CsvFormatter
Operator Objective
This operator receives a POJO (Plain Old Java Object) as an incoming tuple, converts the data in the incoming POJO to a custom delimited string and emits the delimited string.
CsvFormatter supports schema definition as a JSON string.
CsvFormatter does not hold any state and is idempotent, fault-tolerant and statically/dynamically partitionable.
Operator Information
- Operator location: malhar-contrib
- Available since: 3.2.0
- Operator state: Evolving
- Java Packages:
Properties, Attributes and Ports
Properties of POJOEnricher
Property | Description | Type | Mandatory | Default Value |
---|---|---|---|---|
schema | Contents of the schema.Schema is specified in a json format. | String | Yes | N/A |
Platform Attributes that influences operator behavior
Attribute | Description | Type | Mandatory |
---|---|---|---|
in.TUPLE_CLASS | TUPLE_CLASS attribute on input port which tells operator the class of POJO which will be incoming | Class or FQCN | Yes |
Ports
Port | Description | Type | Mandatory |
---|---|---|---|
in | Tuples which need to be formatted are received on this port | Object (POJO) | Yes |
out | Tuples that are formatted are emitted from this port | String | No |
err | Tuples that could not be converted are emitted on this port | Object | No |
Limitations
Current CsvFormatter contain following limitations:
- The field names in schema and the pojo field names should match.For eg. if name of the schema field is "customerName", then POJO should contain a field with the same name.

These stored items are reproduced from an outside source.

Lemma parseGraphData_fatal bdfs graphFile u st err :
  readJSONFileFS bdfs graphFile = inl err ->
  err <> errEmptyJSONFile ->
  IsNotExist err = false ->
  parseGraphData bdfs graphFile u st = (st, Some (errReading graphFile u err)).
Proof.
  unfold parseGraphData. intros -> Hne1 Hne2.
  destruct (decide (err = errEmptyJSONFile)); [done|]. by rewrite Hne2.
Qed.

(** The outcome of [coverage] when the loop over the rules has read the
    artifacts before [target] without an error and [readJSONFileFS] fails on
    [target]:
    - on the error [errEmptyJSONFile] and on an error of a missing file the
      loop writes a warning with the type and the name of the unit, changes
      nothing else, and [coverage] goes on with the artifacts behind
      [target];
    - on any other error [coverage] returns an error with the name of the
      artifact, the type and the name of the unit, and the text of the
      error. *)
Lemma coverage_read_error (w : World) (bdfs : FileSystem) (rules : list Rule)
    (pre post : list (string * SourceUnit)) (target : string)
    (u : SourceUnit) (st : LoadState) (err : error) :
  buildDataFS w = inr bdfs ->
  readCached w = None ->
  createMakefile w = inr rules ->
  flat_map ruleTargets rules = pre ++ (target, u) :: post ->
  parseTargets bdfs pre initState = (st, None) ->
  readJSONFileFS bdfs target = inl err ->
  coverage w =
    if decide (err = errEmptyJSONFile) then
      finish (gatherFileData w).1
        (parseTargets bdfs post
           (addLog st ("Warning: the JSON file is empty for unit "
                         ++ Type_ u ++ " " ++ Name u ++ ".")))
    else if IsNotExist err then
      finish (gatherFileData w).1
        (parseTargets bdfs post
           (addLog st ("Warning: no build data for unit "
                         ++ Type_ u ++ " " ++ Name u ++ ".")))
    else
      (log st,
       inl (Other ("error reading JSON file " ++ target ++ " for unit "
                     ++ Type_ u ++ " " ++ Name u ++ ": " ++ Error err))).
Proof.
  intros Hfs Hcfg Hmf Hflat Hpre Hread.
  unfold coverage. destruct (gatherFileData w) as [codeFileData walkErr].
  rewrite Hfs, Hcfg, Hmf, loadRules_flat, Hflat, parseTargets_app, Hpre.
  simpl. destruct (decide (err = errEmptyJSONFile)) as [->|Hne].
  - by rewrite parseGraphData_empty.
  - destruct (IsNotExist err) eqn:Hex.
    + by rewrite (parseGraphData_not_exist _ _ _ _ err).
    + by rewrite (parseGraphData_fatal _ _ _ _ err).
Qed.
(** C3: [train] enters the loop with a stall counter of 0; an epoch that
    completes leaves the counter one higher exactly when its validation
    epoch loss is not strictly below [best_loss], the best validation loss
    recorded so far, and unchanged otherwise; across any stretch of the loop
    the counter never goes down and rises by at most one per epoch.  The
    loop carries that tracker along: what an epoch leaves is what the loop
    returns at a [break] and what the next epoch starts from, so a run of
    [train] that returns ends with the counter at 0 plus one for its stalled
    epoch. *)
Theorem stall_counter_discipline `{T : Torch} (G : gset string)
    (train_loader validation_loader : loader) (crit : criterion)
    (opt : optimizer) (dev : device) :
  (∃ t0, loss_counter t0 = 0%Z ∧ ∀ epochs w,
     train_in G train_loader validation_loader crit opt epochs dev w
     = (resolve G "Report";;
        epoch_loop G train_loader validation_loader crit opt dev (range epochs) t0;;
        mret tt) w) ∧
  (∀ t w t' w',
     epoch_body G train_loader validation_loader crit opt dev t w = (Ret t', w') →
     ∃ w1 m w2,
       phase_body G train_loader validation_loader crit opt dev train_phase t w
       = (Ret t, w1) ∧
       phase_metrics G train_loader validation_loader crit opt dev valid_phase w1
       = (Ret m, w2) ∧
       (PrimFloat.ltb (epoch_loss m) (best_loss t) = false ↔
        loss_counter t' = (loss_counter t + 1)%Z) ∧
       (PrimFloat.ltb (epoch_loss m) (best_loss t) = true ↔
        loss_counter t' = loss_counter t)) ∧
  (∀ es t w t' w',
     epoch_loop G train_loader validation_loader crit opt dev es t w = (Ret t', w') →
     (loss_counter t ≤ loss_counter t' ≤ loss_counter t + Z.of_nat (length es))%Z) ∧
  (∀ epoch es t w t' w',
     epoch_loop G train_loader validation_loader crit opt dev (epoch :: es) t w
     = (Ret t', w') →
     ∃ t1 w1,
       epoch_body G train_loader validation_loader crit opt dev t w
       = (Ret t1, w1) ∧
       (((loss_counter t1 = 1%Z ∨ epoch = 0) ∧ t' = t1 ∧ w' = w1) ∨
        (loss_counter t1 ≠ 1%Z ∧ epoch ≠ 0 ∧
         epoch_loop G train_loader validation_loader crit opt dev es t1 w1
         = (Ret t', w')))) ∧
  (∀ epochs w w',
     (1 ≤ epochs)%Z →
     train_in G train_loader validation_loader crit opt epochs dev w
     = (Ret tt, w') →
     ∃ w1 m w2 t',
       phase_body G train_loader validation_loader crit opt dev train_phase
                  (Tracker 1e6 0) w = (Ret (Tracker 1e6 0), w1) ∧
       phase_metrics G train_loader validation_loader crit opt dev valid_phase w1
       = (Ret m, w2) ∧
       epoch_loop G train_loader validation_loader crit opt dev (range epochs)
                  (Tracker 1e6 0) w = (Ret t', w') ∧
       t' = update_tracker (epoch_loss m) (Tracker 1e6 0) ∧
       loss_counter t'
       = (0 + if PrimFloat.ltb (epoch_loss m) 1e6 then 0 else 1)%Z).
Proof.
  split; [| split; [| split; [| split]]].
  - exists (Tracker 1e6 0). split; reflexivity.
  - intros t w t' w' (w1 & m & w2 & Ht & Hm & -> & _)%epoch_body_Ret.
    exists w1, m, w2. split; [exact Ht |]. split; [exact Hm |].
    rewrite update_tracker_counter.
    destruct (PrimFloat.ltb (epoch_loss m) (best_loss t)); split; split;
      first [ done | lia ].
  - intros es t w t' w'. apply epoch_loop_counter.
  - intros epoch es t w t' w'. apply epoch_loop_cons_Ret.
  - intros epochs w w' Hn H. unfold train_in in H.
    apply bind_Ret in H as ([] & w0 & Hr & H).
    assert (w0 = w) as ->.
    { unfold resolve in Hr. destruct (bound G "Report"); by inversion Hr. }
    apply bind_Ret in H as (t' & w1 & H & Hret). inversion Hret; subst; clear Hret.
    destruct (range_pos epochs Hn) as [es Hes].
    pose proof H as Hloop. rewrite Hes, epoch_loop_first in H.
    apply epoch_body_Ret in H as (wa & m & wb & Ht & Hm & -> & _).
    exists wa, m, wb, (update_tracker (epoch_loss m) (Tracker 1e6 0)).
    split; [exact Ht |]. split; [exact Hm |]. split; [exact Hloop |].
    split; [reflexivity |]. apply update_tracker_counter.
Qed.
(** * Semantic analysis of the Glint front-end of LCC: a shallow embedding

    The definitions below transcribe the parts of [lib/glint/sema.cc] that
    the properties at the end of each module are about.  C++ objects that the
    analyser mutates in place are rendered by explicit state passing; fatal
    paths ([LCC_ASSERT], [Diag::ICE], [LCC_TODO], [std::exit]) are rendered as
    an outcome of their own, so that "the analyser continues" and "the
    analyser aborts" are different results. *)

From Stdlib Require Import ZArith NArith Lia List String Ascii Bool.
From Stdlib.Strings Require Import Byte.
From stdpp Require Import base list strings.
Import ListNotations.
Open Scope nat_scope.

(** ** Optimal string alignment distance ([sema.cc], lines 2020-2071) *)

Module OSA.

(** [size_t] arithmetic on the 64-bit hosts the compiler runs on. *)
Definition size_t_add (a b : N) : N := ((a + b) mod 2 ^ 64)%N.

(** [ref(i, j)] is [d[(i * n) + j]]: the row stride is [n], not [n + 1]. *)
Definition ref_index (n i j : nat) : nat := (i * n) + j.

Definition ref (n : nat) (d : list N) (i j : nat) : N :=
  default 0%N (d !! ref_index n i j).

Definition set_ref (n : nat) (d : list N) (i j : nat) (v : N) : list N :=
  <[ref_index n i j := v]> d.

(** [for (size_t i = 0; i <= m; ++i) ref(i, 0) = i;] *)
Definition init_first_column (m n : nat) (d : list N) : list N :=
  fold_left (fun d i => set_ref n d i 0 (N.of_nat i)) (seq 0 (S m)) d.

(** [for (size_t j = 0; j <= n; ++j) ref(0, j) = j;] *)
Definition init_first_row (n : nat) (d : list N) : list N :=
  fold_left (fun d j => set_ref n d 0 j (N.of_nat j)) (seq 0 (S n)) d.

(** [std::min] over an initializer list of three, resp. two, values. *)
Definition min3 (a b c : N) : N := N.min a (N.min b c).

(** [s.at(i)]: the character at index [i]; the accesses of the loop body are
    all in range. *)
Definition at_ (s : string) (i : nat) : option ascii := String.get i s.

(** Body of the inner loop, for the cell [(i, j)]. *)
Definition cell (s t : string) (n : nat) (d : list N) (j i : nat) : list N :=
  let j_i := j - 1 in
  let i_i := i - 1 in
  (* SUBSTITUTION CHECK *)
  let cost : N := if decide (at_ s i_i <> at_ t j_i) then 1%N else 0%N in
  let d :=
    set_ref n d i j
      (min3 (size_t_add (ref n d (i - 1) j) 1)
            (size_t_add (ref n d i (j - 1)) 1)
            (size_t_add (ref n d (i - 1) (j - 1)) cost)) in
  (* TRANSPOSITION CHECK *)
  if (1 <? i) && (1 <? j)
     && bool_decide (at_ s i_i = at_ t (j_i - 1))
     && bool_decide (at_ s (i_i - 1) = at_ t j_i)
  then set_ref n d i j (N.min (ref n d i j) (size_t_add (ref n d (i - 2) (j - 2)) 1))
  else d.

(** [for (size_t i = 1; i <= m; ++i) ...] at a fixed column [j]. *)
Definition column (s t : string) (m n : nat) (d : list N) (j : nat) : list N :=
  fold_left (fun d i => cell s t n d j i) (seq 1 m) d.

(** [for (size_t j = 1; j <= n; ++j) ...]. *)
Definition fill (s t : string) (m n : nat) (d : list N) : list N :=
  fold_left (column s t m n) (seq 1 n) d.

Definition optimal_string_alignment_distance (s t : string) : N :=
  let m := String.length s in
  let n := String.length t in
  (* calloc((m + 1) * (n + 1), sizeof(size_t)) *)
  let d := replicate ((m + 1) * (n + 1)) 0%N in
  let d := init_first_column m n d in
  let d := init_first_row n d in
  let d := fill s t m n d in
  ref n d m n.

End OSA.

(** ** Sema states, locations and diagnostics *)

(** [SemaNode::State]. *)
Inductive State := NotAnalysed | InProgress | Errored | Done | NoLongerViable.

- Field wise validation/formatting is not yet supported.
- The fields will be written to the file in the same order as specified in schema.json
Example
Example for CsvFormatter can be found at: https://github.com/DataTorrent/examples/tree/master/tutorials/csvformatter
Advanced
Schema format for CsvFormatter
CsvFormatter expects schema to be a String in JSON format:
Example for format of schema:
{
"separator": ",",
"quoteChar": "\"",
"lineDelimiter": "\n",
"fields": [
{
"name": "campaignId",
"type": "Integer"
},
{
"name": "startDate",
"type": "Date",
"constraints": {
"format": "yyyy-MM-dd"
}
}
]
}
Partitioning of CsvFormatter
Being stateless operator, CsvFormatter will ensure built-in partitioners present in Malhar library can be directly used by setting properties as follows:
Stateless partioning of CsvFormatter
Stateless partitioning will ensure that CsvFormatter will be partitioned right at the start of the application and will remain partitioned throughout the lifetime of the DAG. CsvFormatter can be stateless partitioned by adding following lines to properties.xml:
<property>
<name>dt.operator.{OperatorName}.attr.PARTITIONER</name>
<value>com.datatorrent.common.partitioner.StatelessPartitioner:2</value>
</property>
where {OperatorName} is the name of the CsvFormatter operator. Above lines will partition CsvFormatter statically 2 times. Above value can be changed accordingly to change the number of static partitions.
Dynamic Partitioning of CsvFormatter
Dynamic partitioning is a feature of Apex platform which changes the partition of the operator based on certain conditions. CsvFormatter can be dynamically partitioned using below out-of-the-box partitioner:
Throughput based
Following code can be added to populateDAG method of application to dynamically partition CsvFormatter:
StatelessThroughputBasedPartitioner<CsvFormatter> partitioner = new StatelessThroughputBasedPartitioner<>();
partitioner.setCooldownMillis(conf.getLong(COOL_DOWN_MILLIS, 10000));
partitioner.setMaximumEvents(conf.getLong(MAX_THROUGHPUT, 30000));
partitioner.setMinimumEvents(conf.getLong(MIN_THROUGHPUT, 10000));
dag.setAttribute(csvFormatter, OperatorContext.STATS_LISTENERS, Arrays.asList(new StatsListener[]{partitioner}));
dag.setAttribute(csvFormatter, OperatorContext.PARTITIONER, partitioner);
Above code will dynamically partition CsvFormatter when throughput changes. If overall throughput of CsvFormatter goes beyond 30000 or less than 10000, the platform will repartition CsvFormatter to balance throughput of a single partition to be between 10000 and 30000. CooldownMillis of 10000 will be used as threshold time for which throughput change is observed.